Frederik Marinus Emanuel Derby (March 31, 1940 – May 19, 2001) was a Surinamese politician and trade unionist. He was the only survivor of the December murders. In the years before his death he fought for an investigation into these events, and he told what had happened to him in Fort Zeelandia.

==Biography==
Derby was born in the district of Para, on the site of a former plantation, Berlijn. In 1954, he left as foster carer to Paramaribo. He attended the secondary school, and received the certificate for teacher. Then he became a teacher at a technical school. In 1968, he was a trade unionist, and was involved in the establishment of the Confederation C-47 in 1970. He joined the Nationalist Republican Party (PNR), which sought the independence of Suriname and sat on behalf of that party from 1973 to 1977 in the Parliament of Suriname.

On the night of 7 to 8 December 1982, he was arrested by soldiers and taken to Fort Zeelandia.
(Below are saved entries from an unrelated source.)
(* ===== verification/VTable.v ===== *)
(** Virtual methods and vtables: what [getAllVirtualMethods],
    [generateVTableStruct] and [generateVTableInstance] of
    src/types/TypeSystem.cpp produce on a well-formed type system. *)
From S2P Require Import Prelude Errors CppString Types TypeSystem StringFacts Hierarchy.
From S2P Require Import TypeSystemInv.

(** ** Collecting virtual methods *)
Definition collected (ms : list Function) : list Function :=
  (foldl collect_virtual ([], ∅) ms).1.

(** The names seen are those of the methods collected. *)
Lemma collect_virtual_seen ms n :
  n ∈ (foldl collect_virtual ([], ∅) ms).2 ↔ n ∈ f_name <$> collected ms.
Proof.
  unfold collected. induction ms as [|m ms IH] using rev_ind; [set_solver|].
  rewrite foldl_snoc. unfold collect_virtual at 1 3.
  destruct (f_isVirtual m && _); [|exact IH]. simpl.
  rewrite fmap_app, elem_of_app, elem_of_union, elem_of_singleton, IH.
  simpl. rewrite list_elem_of_singleton. tauto.
Qed.

Lemma collected_snoc ms m :
  collected (ms ++ [m])
  = if f_isVirtual m && negb (bool_decide (f_name m ∈ f_name <$> collected ms))
    then collected ms ++ [m] else collected ms.
Proof.
  unfold collected at 1. rewrite foldl_snoc. unfold collect_virtual at 1.
  rewrite (bool_decide_ext _ _ (collect_virtual_seen ms (f_name m))).
  by destruct (f_isVirtual m && _).
Qed.

(** Every collected method is a virtual one of the list. *)
Lemma collected_sound ms m : m ∈ collected ms → m ∈ ms ∧ f_isVirtual m = true.
Proof.
  induction ms as [|m' ms IH] using rev_ind; [by intros ?%not_elem_of_nil|].
  rewrite collected_snoc, elem_of_app.
  destruct (f_isVirtual m') eqn:Ev; simpl; [|naive_solver].
  destruct (negb _); [|naive_solver].
  rewrite elem_of_app. intros [?%IH|Hm]; [naive_solver|].
  assert (m = m') as -> by (by apply list_elem_of_singleton). auto.
Qed.

(** Every virtual method of the list is collected, up to its name. *)
Lemma collected_complete ms m :
  m ∈ ms → f_isVirtual m = true → f_name m ∈ f_name <$> collected ms.
Proof.
  intros Hm Hv. induction ms as [|m' ms IH] using rev_ind; [by apply not_elem_of_nil in Hm|].
  rewrite collected_snoc. apply elem_of_app in Hm as [Hm|Hm].
  - specialize (IH Hm). destruct (f_isVirtual m' && _); [|done].
    rewrite fmap_app, elem_of_app. by left.
  - assert (m' = m) as -> by (symmetry; by apply list_elem_of_singleton). rewrite Hv. simpl.
    case_bool_decide; simpl; [done|].
    rewrite fmap_app, elem_of_app. right. by left.
Qed.

Lemma collected_NoDup ms : NoDup (f_name <$> collected ms).
Proof.
  induction ms as [|m ms IH] using rev_ind; [constructor|].
  rewrite collected_snoc. destruct (f_isVirtual m); simpl; [|done].
  case_bool_decide as Hn; simpl; [done|].
  rewrite fmap_app. apply NoDup_app. split; [done|]. split; [|apply NoDup_singleton].
  intros n Hn1 Hn2. assert (n = f_name m) as -> by (by apply list_elem_of_singleton). done.
Qed.

Lemma getAllVirtualMethods_wf ts c l :
  wf_types ts → lineage ts c l →
  getAllVirtualMethods c ts = Ret (collected (lineage_methods ts l)).
Proof.
  intros Hwf Hl. unfold getAllVirtualMethods.
  rewrite (getAllVirtualMethods_loop_spec _ _ _ l) by (done || apply acyclic_walk, Hwf).
  done.
Qed.

Lemma lineage_methods_ok ts l :
  wf_types ts → Forall (λ m, str_ok (f_name m)) (lineage_methods ts l).
Proof.
  intros Hwf. unfold lineage_methods. apply Forall_concat, Forall_fmap, Forall_true.
  intros c. apply (wf_names _ Hwf).
Qed.

Lemma collected_ok ts l :
  wf_types ts → Forall (λ m, str_ok (f_name m)) (collected (lineage_methods ts l)).
Proof.
  intros Hwf. apply Forall_forall. intros m [Hm _]%collected_sound.
  pose proof (lineage_methods_ok ts l Hwf) as Hall. rewrite Forall_forall in Hall. by apply Hall.
Qed.

(** ** The slots of a vtable *)

(** The virtual base names of a list of methods, first occurrences only. *)
Definition slot_step (st : list string * gset string) (b : string)
    : list string * gset string :=
  if decide (b ∈ st.2) then st else (st.1 ++ [b], {[b]} ∪ st.2).
Definition first_occurrences (l : list string) : list string :=
  (foldl slot_step ([], ∅) l).1.
Definition virtual_bases (ms : list Function) : list string :=
  (λ m, base_of (f_name m)) <$> collected ms.

Lemma slot_step_seen l n :
  n ∈ (foldl slot_step ([], ∅) l).2 ↔ n ∈ first_occurrences l.
Proof.
  unfold first_occurrences. induction l as [|b l IH] using rev_ind; [set_solver|].
  rewrite foldl_snoc. unfold slot_step at 1 3.
  case_decide; [exact IH|]. simpl.
  rewrite elem_of_app, elem_of_union, elem_of_singleton, IH, list_elem_of_singleton. tauto.
Qed.

Lemma first_occurrences_snoc l b :
  first_occurrences (l ++ [b])
  = if decide (b ∈ first_occurrences l) then first_occurrences l
    else first_occurrences l ++ [b].
Proof.
  unfold first_occurrences at 1. rewrite foldl_snoc. unfold slot_step at 1.
  pose proof (slot_step_seen l b) as Hiff. repeat case_decide; done || tauto.
Qed.

Lemma elem_of_first_occurrences l b : b ∈ first_occurrences l ↔ b ∈ l.
Proof.
  induction l as [|b' l IH] using rev_ind; [done|].
  rewrite first_occurrences_snoc, (elem_of_app l), <-IH, list_elem_of_singleton.
  case_decide; [|rewrite elem_of_app, list_elem_of_singleton; tauto].
  split; [tauto|]. by intros [?| ->].
Qed.

Lemma first_occurrences_NoDup l : NoDup (first_occurrences l).
Proof.
  induction l as [|b l IH] using rev_ind; [constructor|].
  rewrite first_occurrences_snoc. case_decide; [done|].
  apply NoDup_app. split; [done|]. split; [|apply NoDup_singleton].
  intros n Hn1 Hn2. assert (n = b) as -> by (by apply list_elem_of_singleton). done.
Qed.

Lemma elem_of_virtual_bases ms b :
  b ∈ virtual_bases ms ↔ ∃ m, m ∈ ms ∧ f_isVirtual m = true ∧ base_of (f_name m) = b.
Proof.
  unfold virtual_bases. rewrite list_elem_of_fmap. split.
  - intros (m & -> & [Hm Hv]%collected_sound). eauto.
  - intros (m & Hm & Hv & <-). pose proof (collected_complete _ _ Hm Hv) as Hin.
    apply list_elem_of_fmap in Hin as (m' & Hn & Hm'). exists m'. by rewrite Hn.
Qed.

(** The slot names and implementations for a class [c] of lineage [l]. *)
Definition vtable_slots (ts : TypeSystem) (c : string) (l : list string)
    : list (string * string) :=
  (λ b, (b, default (c +:+ "_" +:+ b) (first_impl (lineage_methods ts l) b)))
    <$> first_occurrences (virtual_bases (lineage_methods ts l)).

(** The initialiser the slots are printed as. *)
Definition slot_text (slot : string * string) : string :=
  "    ." +:+ slot.1 +:+ " = " +:+ slot.2 +:+ "," +:+ nl.
Definition vtable_text (c : string) (slots : list (string * string)) : string :=
  match slots with
  | [] => EmptyString
  | _ => foldl (λ acc slot, acc +:+ slot_text slot)
           ("static struct vtable " +:+ c +:+ "_vtable = {" +:+ nl) slots
           +:+ "};" +:+ nl +:+ nl
  end.

Lemma foldM_outcome_fold {A B} (f : B → A → outcome B) (P : B → Prop) (g : B → A → B) l b :
  P b → (∀ b a, P b → a ∈ l → f b a = Ret (g b a) ∧ P (g b a)) →
  foldM f l b = Ret (foldl g b l).
Proof.
  revert b. induction l as [|a l IH]; intros b Hb Hf; simpl; [done|].
  destruct (Hf b a Hb) as [-> Hg]; [by left|]. simpl. apply IH; [done|].
  intros. apply Hf; [done|by right].
Qed.

Lemma findMethodImplementation_wf ts c l b :
  wf_types ts → lineage ts c l →
  findMethodImplementation c b ts
  = Ret (default (c +:+ "_" +:+ b) (first_impl (lineage_methods ts l) b)).
Proof.
  intros Hwf Hl. unfold findMethodImplementation.
  apply (findMethodImplementation_loop_spec ts _ c l).
  - apply (wf_names _ Hwf).
  - intros x Hx. by apply wf_unregistered.
  - apply acyclic_walk, Hwf.
  - done.
Qed.

(** The slot loop appends the text of each new slot to the initialiser. *)
Lemma slot_loop_text (f : string → string * string) header bs :
  foldl (λ (st : string * gset string) b,
           if decide (b ∈ st.2) then st else (st.1 +:+ slot_text (f b), {[b]} ∪ st.2))
        (header, ∅) bs
  = (foldl (λ acc slot, acc +:+ slot_text slot) header (f <$> first_occurrences bs),
     (foldl slot_step ([], ∅) bs).2).
Proof.
  induction bs as [|b bs IH] using rev_ind; [done|].
  rewrite foldl_snoc, IH, first_occurrences_snoc, foldl_snoc. cbn [fst snd].
  pose proof (slot_step_seen bs b) as Hiff. repeat case_decide; try tauto; f_equal.
  - symmetry. unfold slot_step at 1. by rewrite decide_True.
  - by rewrite fmap_app, foldl_app.
  - symmetry. unfold slot_step at 1. by rewrite decide_False.
Qed.

Lemma slot_loop_methods (f : string → string * string) header (ms : list Function) :
  foldl (λ (st : string * gset string) m,
           if decide (base_of (f_name m) ∈ st.2) then st
           else (st.1 +:+ slot_text (f (base_of (f_name m))), {[base_of (f_name m)]} ∪ st.2))
        (header, ∅) ms
  = (foldl (λ acc slot, acc +:+ slot_text slot) header
       (f <$> first_occurrences ((λ m, base_of (f_name m)) <$> ms)),
     (foldl slot_step ([], ∅) ((λ m, base_of (f_name m)) <$> ms)).2).
Proof. rewrite <-slot_loop_text, foldl_fmap. done. Qed.

Lemma generateVTableInstance_wf ts c l :
  wf_types ts → lineage ts c l →
  generateVTableInstance c ts = Ret (vtable_text c (vtable_slots ts c l)).
Proof.
  intros Hwf Hl. unfold generateVTableInstance, vtable_slots, virtual_bases.
  rewrite (getAllVirtualMethods_wf _ _ _ Hwf Hl). bind_ret.
  pose proof (collected_ok ts l Hwf) as Hok.
  destruct (collected (lineage_methods ts l)) as [|m ms] eqn:E; [done|].
  set (f := λ b, (b, default (c +:+ "_" +:+ b) (first_impl (lineage_methods ts l) b))).
  erewrite (foldM_outcome_fold _ (λ _, True)
    (λ (st : string * gset string) m,
       if decide (base_of (f_name m) ∈ st.2) then st
       else (st.1 +:+ slot_text (f (base_of (f_name m))), {[base_of (f_name m)]} ∪ st.2)));
    [|done|].
  2:{ intros [inst seen] m' _ Hm'. split; [|done]. rewrite Forall_forall in Hok.
      rewrite method_base_name_ok by (by apply Hok). bind_ret. simpl.
      case_decide; [done|]. by rewrite (findMethodImplementation_wf _ _ l). }
  bind_ret. f_equal.
  rewrite slot_loop_methods.
  cbn [fst]. unfold vtable_text.
  destruct (f <$> first_occurrences _) as [|slot slots] eqn:Es; [|done].
  apply fmap_nil_inv in Es. exfalso.
  apply (not_elem_of_nil (base_of (f_name m))). rewrite <-Es.
  apply elem_of_first_occurrences. by left.
Qed.

(** ** The vtable struct *)
Lemma elem_of_foldl_collect {A} (P : A → string → Prop) (g : gset string → A → gset string) l s x :
  (∀ s a, x ∈ g s a ↔ x ∈ s ∨ P a x) →
  x ∈ foldl g s l ↔ x ∈ s ∨ ∃ a, a ∈ l ∧ P a x.
Proof.
  intros Hg. revert s. induction l as [|a l IH]; intros s; simpl.
  - split; [by left|]. intros [?|(a & ?%not_elem_of_nil & _)]; done.
  - rewrite IH, Hg. split.
    + intros [[?|?]|(a' & ? & ?)]; [by left|right..].
      * exists a. split; [by left|done].
      * exists a'. split; [by right|done].
    + intros [?|(a' & [->|?]%elem_of_cons & ?)]; [tauto..|]. right. eauto.
Qed.

(** The virtual base names visible from a class. *)
Definition class_bases (ts : TypeSystem) (c : string) : list string :=
  match getAllVirtualMethods c ts with
  | Ret ms => (λ m, base_of (f_name m)) <$> ms
  | _ => []
  end.

Definition vtable_field_text (b : string) : string :=
  "    void (*" +:+ b +:+ ")(void* this);" +:+ nl.

Lemma generateVTableStruct_wf ts :
  wf_types ts →
  ∃ fields : gset string,
    generateVTableStruct ts
      = Ret (foldl (λ acc b, acc +:+ vtable_field_text b) ("struct vtable {" +:+ nl)
               (set_iter fields) +:+ "};" +:+ nl +:+ nl) ∧
    ∀ b, b ∈ fields ↔ ∃ c, is_Some (m_classes ts !! c) ∧ b ∈ class_bases ts c.
Proof.
  intros Hwf. unfold generateVTableStruct.
  exists (foldl (λ (s : gset string) (kv : string * Ty),
            foldl (λ s b, {[b]} ∪ s) s (class_bases ts kv.1)) ∅ (map_iter (m_classes ts))).
  split.
  - rewrite (foldM_outcome_pure _ (λ (s : gset string) (kv : string * Ty),
      foldl (λ s b, {[b]} ∪ s) s (class_bases ts kv.1))); [done|].
    intros s [c t] _. simpl. unfold class_bases.
    destruct (lineage_acyclic ts c (wf_acyclic _ Hwf)) as [l Hl].
    rewrite (getAllVirtualMethods_wf _ _ _ Hwf Hl). bind_ret.
    rewrite (foldM_outcome_pure _ (λ s m, {[base_of (f_name m)]} ∪ s)).
    { by rewrite foldl_fmap. }
    intros s' m Hm. pose proof (collected_ok ts l Hwf) as Hok. rewrite Forall_forall in Hok.
    by rewrite method_base_name_ok by (by apply Hok).
  - intros b. rewrite (elem_of_foldl_collect (λ kv b, b ∈ class_bases ts kv.1)).
    + split.
      * intros [?%not_elem_of_empty|([c t] & Hin%elem_of_map_iter & Hb)]; [done|]. eauto.
      * intros (c & [t Ht] & Hb). right. exists (c, t). by rewrite elem_of_map_iter.
    + intros s [c t]. rewrite (elem_of_foldl_collect (λ b' b, b' = b)); [|set_solver].
      simpl. split; [intros [?|(? & ? & ->)]; auto|intros [?|?]; eauto].
Qed.

Lemma class_bases_lineage ts c l b :
  wf_types ts → lineage ts c l →
  b ∈ class_bases ts c ↔ b ∈ (vtable_slots ts c l).*1.
Proof.
  intros Hwf Hl. unfold class_bases. rewrite (getAllVirtualMethods_wf _ _ _ Hwf Hl).
  unfold vtable_slots. rewrite <-list_fmap_compose. simpl.
  rewrite (list_fmap_ext _ id), list_fmap_id by done.
  by rewrite elem_of_first_occurrences.
Qed.

(** [first_impl] is the first method of that base name. *)
Lemma first_impl_Some ms b f :
  first_impl ms b = Some f ↔
  ∃ ms1 m ms2, ms = ms1 ++ m :: ms2 ∧ f_name m = f ∧ base_of (f_name m) = b ∧
               ∀ m', m' ∈ ms1 → base_of (f_name m') ≠ b.
Proof.
  unfold first_impl. split.
  - induction ms as [|m ms IH]; simpl; [done|].
    case_bool_decide as Hb; simpl; [intros; simplify_eq|].
    + exists [], m, ms. repeat split; try done. by intros ? ?%not_elem_of_nil.
    + intros (ms1 & m' & ms2 & -> & ? & ? & Hne)%IH. exists (m :: ms1), m', ms2.
      repeat split; try done. intros m'' [->|?]%elem_of_cons; auto.
  - intros (ms1 & m & ms2 & -> & <- & Hb & Hne).
    induction ms1 as [|m1 ms1 IH]; simpl.
    + by rewrite bool_decide_true.
    + rewrite bool_decide_false by (apply Hne; by left). apply IH. intros. apply Hne. by right.
Qed.

Lemma first_impl_is_Some ms b :
  (∃ m, m ∈ ms ∧ base_of (f_name m) = b) → is_Some (first_impl ms b).
Proof.
  unfold first_impl. intros (m & Hm & Hb). induction ms as [|m' ms IH]; simpl.
  - by apply not_elem_of_nil in Hm.
  - case_bool_decide; simpl; [by eexists|]. apply elem_of_cons in Hm as [->|Hm]; [done|auto].
Qed.

Lemma vtable_slots_fst ts c l :
  (vtable_slots ts c l).*1 = first_occurrences (virtual_bases (lineage_methods ts l)).
Proof.
  unfold vtable_slots. rewrite <-list_fmap_compose.
  rewrite (list_fmap_ext _ id), list_fmap_id by done. done.
Qed.

Lemma vtable_slots_impl ts c l b f :
  (b, f) ∈ vtable_slots ts c l → first_impl (lineage_methods ts l) b = Some f.
Proof.
  unfold vtable_slots. intros (b' & Hb & Hin)%list_elem_of_fmap. simplify_eq.
  apply elem_of_first_occurrences, elem_of_virtual_bases in Hin as (m & Hm & _ & Hbase).
  destruct (first_impl_is_Some (lineage_methods ts l) b') as [f' ->]; eauto.
Qed.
The next day, he was the only one of those arrested released, according to his own words on the initiative of Dési Bouterse. Derby emerged as a strong opponent of Bouterse and fought in the last years of his life for an investigation into the December murders. On December 8, 2000, he first told what had happened. On December 8, 1982, he had also told his story in the documentary The dilemma of Derby, by Yvette Forster.

Derby founded in 1987, along with Siegfried Gilds the Surinamese Labour Party (SLA). Through the SLA, he was involved in the government of Ronald Venetiaan. He was a great opponent of the involvement of the International Monetary Fund in Suriname and was afraid that it would be mainly Indo-Surinamese businessmen who would take over the service sector in Suriname.

Derby was married and had seven children. He died at the age of 61 in Paramaribo due to cardiac arrest, shortly after he collapsed during a game of football.